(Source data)
(** The first line that gives an identifier. *)
Fixpoint extract_id_lines (ls : list string) : option string :=
  match ls with
  | [] => None
  | line :: rest =>
      match extract_id_line line with
      | Some id => Some id
      | None => extract_id_lines rest
      end
  end.

(** Every exception is caught: with no file, with a file that does not
    decode, or with no match, the function returns [None]. The text
    layer decodes the file block by block as the loop reads it; the
    manifest is taken to come in one block, so that it is decoded before
    its first line is looked at. *)
Definition extract_id_from_m3u8 (fs : disk) (m3u8_filename : string)
    : option string :=
  match open_text fs m3u8_filename with
  | Ok text => extract_id_lines (readlines text)
  | Raise _ => None
  end.

(** Every character of the string is of the class. *)
Definition all_chars (p : ascii -> bool) (s : string) : bool :=
  forallb p (list_ascii_of_string s).

(** An occurrence of the pattern in a line, in the words of the pattern:
    an underscore, a part [a] without underscore, an underscore, digits
    [b], an underscore, digits [c], a slash; none of the parts empty. *)
Definition id_occurrence (line pre a b c suf : string) : Prop :=
  line = pre ++ "_" ++ a ++ "_" ++ b ++ "_" ++ c ++ "/" ++ suf
  /\ truthy a = true /\ all_chars not_underscore a = true
  /\ truthy b = true /\ all_chars is_ascii_digit b = true
  /\ truthy c = true /\ all_chars is_ascii_digit c = true.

• **Task**:
Beginning with the line that contains "not_underscore a = true", repeat every line through the end of the records and nothing more.

• **Answer for this exercise**:
  /\ truthy a = true /\ all_chars not_underscore a = true
  /\ truthy b = true /\ all_chars is_ascii_digit b = true
  /\ truthy c = true /\ all_chars is_ascii_digit c = true.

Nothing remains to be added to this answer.